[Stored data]
=== Begin Enclosure ===

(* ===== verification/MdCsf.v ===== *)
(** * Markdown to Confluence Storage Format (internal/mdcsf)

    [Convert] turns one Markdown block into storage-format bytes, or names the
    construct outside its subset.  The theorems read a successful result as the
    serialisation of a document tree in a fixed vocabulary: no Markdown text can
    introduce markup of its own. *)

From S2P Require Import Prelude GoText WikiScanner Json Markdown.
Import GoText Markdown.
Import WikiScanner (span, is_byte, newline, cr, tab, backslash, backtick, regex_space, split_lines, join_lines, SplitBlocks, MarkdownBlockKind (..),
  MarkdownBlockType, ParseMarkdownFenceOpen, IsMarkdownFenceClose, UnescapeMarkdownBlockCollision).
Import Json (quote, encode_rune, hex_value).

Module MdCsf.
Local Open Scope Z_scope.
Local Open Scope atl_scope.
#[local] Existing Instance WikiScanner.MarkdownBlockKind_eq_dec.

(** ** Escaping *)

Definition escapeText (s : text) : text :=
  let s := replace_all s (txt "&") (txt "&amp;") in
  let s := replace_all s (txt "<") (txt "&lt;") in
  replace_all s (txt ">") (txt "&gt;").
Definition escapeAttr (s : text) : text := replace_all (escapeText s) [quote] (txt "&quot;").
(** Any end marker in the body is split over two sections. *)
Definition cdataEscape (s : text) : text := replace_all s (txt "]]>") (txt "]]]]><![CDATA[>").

=== End Enclosure ===
=== Begin Enclosure ===

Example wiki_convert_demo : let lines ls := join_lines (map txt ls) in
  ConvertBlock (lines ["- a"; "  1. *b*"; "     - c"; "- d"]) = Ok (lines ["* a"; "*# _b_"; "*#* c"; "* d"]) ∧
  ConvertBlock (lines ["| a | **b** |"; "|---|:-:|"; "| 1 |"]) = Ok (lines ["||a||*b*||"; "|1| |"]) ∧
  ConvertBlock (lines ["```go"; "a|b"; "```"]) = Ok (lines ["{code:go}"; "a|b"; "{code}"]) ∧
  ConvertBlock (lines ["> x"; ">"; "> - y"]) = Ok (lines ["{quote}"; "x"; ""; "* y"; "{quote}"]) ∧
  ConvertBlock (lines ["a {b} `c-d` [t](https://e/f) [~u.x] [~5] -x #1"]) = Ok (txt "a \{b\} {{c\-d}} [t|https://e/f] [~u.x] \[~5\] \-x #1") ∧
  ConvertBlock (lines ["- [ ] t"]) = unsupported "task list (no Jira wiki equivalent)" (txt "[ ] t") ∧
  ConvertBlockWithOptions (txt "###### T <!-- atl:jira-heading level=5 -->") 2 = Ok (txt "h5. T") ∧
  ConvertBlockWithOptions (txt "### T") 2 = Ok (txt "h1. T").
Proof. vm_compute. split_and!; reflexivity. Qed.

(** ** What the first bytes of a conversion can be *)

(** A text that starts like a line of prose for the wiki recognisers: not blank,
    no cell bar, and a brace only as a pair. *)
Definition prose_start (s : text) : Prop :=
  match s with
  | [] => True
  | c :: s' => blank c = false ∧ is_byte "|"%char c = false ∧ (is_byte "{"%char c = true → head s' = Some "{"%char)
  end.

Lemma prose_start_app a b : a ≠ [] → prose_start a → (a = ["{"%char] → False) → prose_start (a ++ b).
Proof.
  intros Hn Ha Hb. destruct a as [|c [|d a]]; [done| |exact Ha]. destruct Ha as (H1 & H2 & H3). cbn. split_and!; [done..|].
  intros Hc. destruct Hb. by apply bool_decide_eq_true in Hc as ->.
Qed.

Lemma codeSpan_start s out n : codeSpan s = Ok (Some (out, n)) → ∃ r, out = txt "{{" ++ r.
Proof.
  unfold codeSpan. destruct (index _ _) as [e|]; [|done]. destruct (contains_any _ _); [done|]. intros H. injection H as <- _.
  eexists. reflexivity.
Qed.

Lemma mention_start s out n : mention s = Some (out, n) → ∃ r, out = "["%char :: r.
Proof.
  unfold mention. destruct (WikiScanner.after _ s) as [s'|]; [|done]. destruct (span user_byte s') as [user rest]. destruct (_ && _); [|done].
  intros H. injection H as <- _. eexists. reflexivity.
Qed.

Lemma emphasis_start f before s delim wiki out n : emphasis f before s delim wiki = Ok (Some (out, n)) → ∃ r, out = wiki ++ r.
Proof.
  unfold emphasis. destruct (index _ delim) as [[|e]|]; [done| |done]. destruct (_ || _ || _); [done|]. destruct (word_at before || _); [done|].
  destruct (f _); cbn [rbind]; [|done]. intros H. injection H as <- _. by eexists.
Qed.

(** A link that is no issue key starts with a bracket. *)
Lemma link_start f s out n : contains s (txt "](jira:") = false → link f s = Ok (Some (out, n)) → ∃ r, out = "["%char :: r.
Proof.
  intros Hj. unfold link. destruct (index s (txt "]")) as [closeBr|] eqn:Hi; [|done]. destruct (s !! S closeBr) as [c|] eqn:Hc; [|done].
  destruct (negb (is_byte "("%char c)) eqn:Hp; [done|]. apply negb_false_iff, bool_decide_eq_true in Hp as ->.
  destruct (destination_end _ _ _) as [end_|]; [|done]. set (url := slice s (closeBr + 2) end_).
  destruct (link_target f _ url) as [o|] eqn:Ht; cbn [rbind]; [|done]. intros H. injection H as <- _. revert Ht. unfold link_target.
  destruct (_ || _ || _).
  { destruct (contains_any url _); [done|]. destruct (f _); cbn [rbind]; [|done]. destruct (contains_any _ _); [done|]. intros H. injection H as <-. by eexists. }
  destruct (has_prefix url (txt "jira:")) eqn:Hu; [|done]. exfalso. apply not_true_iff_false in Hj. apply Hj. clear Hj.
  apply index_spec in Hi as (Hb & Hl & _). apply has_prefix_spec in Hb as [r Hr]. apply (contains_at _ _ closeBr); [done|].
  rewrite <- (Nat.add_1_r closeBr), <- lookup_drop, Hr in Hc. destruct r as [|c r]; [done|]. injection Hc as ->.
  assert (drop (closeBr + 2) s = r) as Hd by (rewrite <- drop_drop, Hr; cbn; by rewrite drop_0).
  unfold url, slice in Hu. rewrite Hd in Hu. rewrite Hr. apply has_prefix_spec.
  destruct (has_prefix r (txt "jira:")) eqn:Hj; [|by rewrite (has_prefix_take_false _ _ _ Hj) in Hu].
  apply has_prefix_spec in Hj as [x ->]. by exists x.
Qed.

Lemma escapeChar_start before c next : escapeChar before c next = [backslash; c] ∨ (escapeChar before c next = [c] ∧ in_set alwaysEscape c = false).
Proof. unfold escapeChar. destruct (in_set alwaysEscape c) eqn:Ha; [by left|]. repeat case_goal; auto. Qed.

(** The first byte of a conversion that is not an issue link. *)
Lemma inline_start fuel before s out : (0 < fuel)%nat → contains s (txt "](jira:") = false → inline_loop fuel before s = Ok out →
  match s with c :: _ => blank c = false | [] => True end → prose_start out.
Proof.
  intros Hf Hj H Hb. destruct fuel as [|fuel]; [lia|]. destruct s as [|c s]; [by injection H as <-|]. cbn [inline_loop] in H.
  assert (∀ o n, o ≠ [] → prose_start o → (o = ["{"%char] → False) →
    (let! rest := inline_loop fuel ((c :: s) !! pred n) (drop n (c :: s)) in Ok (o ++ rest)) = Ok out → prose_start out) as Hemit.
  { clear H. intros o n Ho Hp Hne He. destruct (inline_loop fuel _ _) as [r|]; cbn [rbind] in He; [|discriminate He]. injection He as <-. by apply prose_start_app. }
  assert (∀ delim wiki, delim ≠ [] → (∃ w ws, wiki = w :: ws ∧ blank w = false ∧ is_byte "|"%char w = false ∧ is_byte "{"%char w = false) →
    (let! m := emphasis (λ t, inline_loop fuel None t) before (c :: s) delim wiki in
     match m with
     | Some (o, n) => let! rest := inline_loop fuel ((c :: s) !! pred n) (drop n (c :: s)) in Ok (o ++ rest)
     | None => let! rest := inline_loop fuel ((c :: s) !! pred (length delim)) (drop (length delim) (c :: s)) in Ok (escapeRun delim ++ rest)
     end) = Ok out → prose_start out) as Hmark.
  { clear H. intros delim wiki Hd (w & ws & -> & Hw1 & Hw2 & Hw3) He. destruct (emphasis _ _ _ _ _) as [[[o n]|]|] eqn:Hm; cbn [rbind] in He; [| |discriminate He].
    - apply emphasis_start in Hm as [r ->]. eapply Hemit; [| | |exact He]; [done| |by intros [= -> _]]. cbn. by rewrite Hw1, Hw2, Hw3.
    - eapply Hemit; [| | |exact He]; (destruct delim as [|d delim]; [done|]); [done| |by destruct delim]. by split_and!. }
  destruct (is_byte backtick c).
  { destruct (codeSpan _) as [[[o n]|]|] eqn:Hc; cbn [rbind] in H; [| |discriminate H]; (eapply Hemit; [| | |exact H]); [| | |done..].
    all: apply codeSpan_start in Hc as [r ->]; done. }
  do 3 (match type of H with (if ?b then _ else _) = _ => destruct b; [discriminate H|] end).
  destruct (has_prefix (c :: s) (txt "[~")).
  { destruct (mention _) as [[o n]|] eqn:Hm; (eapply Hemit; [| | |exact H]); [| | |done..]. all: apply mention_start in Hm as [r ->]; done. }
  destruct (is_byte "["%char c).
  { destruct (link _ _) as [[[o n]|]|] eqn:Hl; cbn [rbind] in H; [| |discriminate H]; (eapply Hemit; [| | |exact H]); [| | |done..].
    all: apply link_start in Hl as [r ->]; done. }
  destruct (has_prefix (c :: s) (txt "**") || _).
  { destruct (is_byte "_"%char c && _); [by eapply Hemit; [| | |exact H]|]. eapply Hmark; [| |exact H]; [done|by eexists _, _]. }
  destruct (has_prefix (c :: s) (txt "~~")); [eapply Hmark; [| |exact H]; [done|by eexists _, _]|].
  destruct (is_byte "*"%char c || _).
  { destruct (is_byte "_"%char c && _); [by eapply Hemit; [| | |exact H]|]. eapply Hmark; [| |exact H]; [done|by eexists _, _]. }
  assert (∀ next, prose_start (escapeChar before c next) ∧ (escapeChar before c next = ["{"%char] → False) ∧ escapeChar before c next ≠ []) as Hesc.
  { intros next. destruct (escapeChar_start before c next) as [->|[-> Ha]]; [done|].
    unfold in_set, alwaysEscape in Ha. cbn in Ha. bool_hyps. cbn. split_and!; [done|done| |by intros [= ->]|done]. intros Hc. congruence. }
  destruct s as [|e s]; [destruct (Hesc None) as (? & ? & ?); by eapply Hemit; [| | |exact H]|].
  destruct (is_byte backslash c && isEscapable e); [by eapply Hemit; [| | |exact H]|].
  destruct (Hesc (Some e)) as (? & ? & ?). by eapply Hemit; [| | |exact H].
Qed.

=== End Enclosure ===
=== Begin Enclosure ===

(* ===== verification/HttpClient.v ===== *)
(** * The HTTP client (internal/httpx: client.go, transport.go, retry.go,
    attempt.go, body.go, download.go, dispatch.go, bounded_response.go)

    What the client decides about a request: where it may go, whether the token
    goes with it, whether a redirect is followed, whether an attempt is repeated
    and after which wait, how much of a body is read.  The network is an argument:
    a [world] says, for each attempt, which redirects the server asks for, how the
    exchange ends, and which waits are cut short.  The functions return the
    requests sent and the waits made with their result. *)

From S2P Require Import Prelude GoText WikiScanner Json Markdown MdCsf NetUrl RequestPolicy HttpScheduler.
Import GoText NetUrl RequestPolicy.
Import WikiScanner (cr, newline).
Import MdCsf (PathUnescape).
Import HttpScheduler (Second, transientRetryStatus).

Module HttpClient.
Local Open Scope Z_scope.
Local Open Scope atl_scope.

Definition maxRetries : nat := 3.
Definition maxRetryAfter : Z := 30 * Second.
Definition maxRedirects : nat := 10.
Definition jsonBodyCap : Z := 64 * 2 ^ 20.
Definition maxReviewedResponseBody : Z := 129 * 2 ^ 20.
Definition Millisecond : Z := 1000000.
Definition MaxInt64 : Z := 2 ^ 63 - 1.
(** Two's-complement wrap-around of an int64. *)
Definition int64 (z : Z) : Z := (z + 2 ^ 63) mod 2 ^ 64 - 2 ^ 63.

=== End Enclosure ===

● **Brief**: The answer should consist of all lines from the records above that hold the word "issue".

● **Output below**:
(** A link that is no issue key starts with a bracket. *)
(** The first byte of a conversion that is not an issue link. *)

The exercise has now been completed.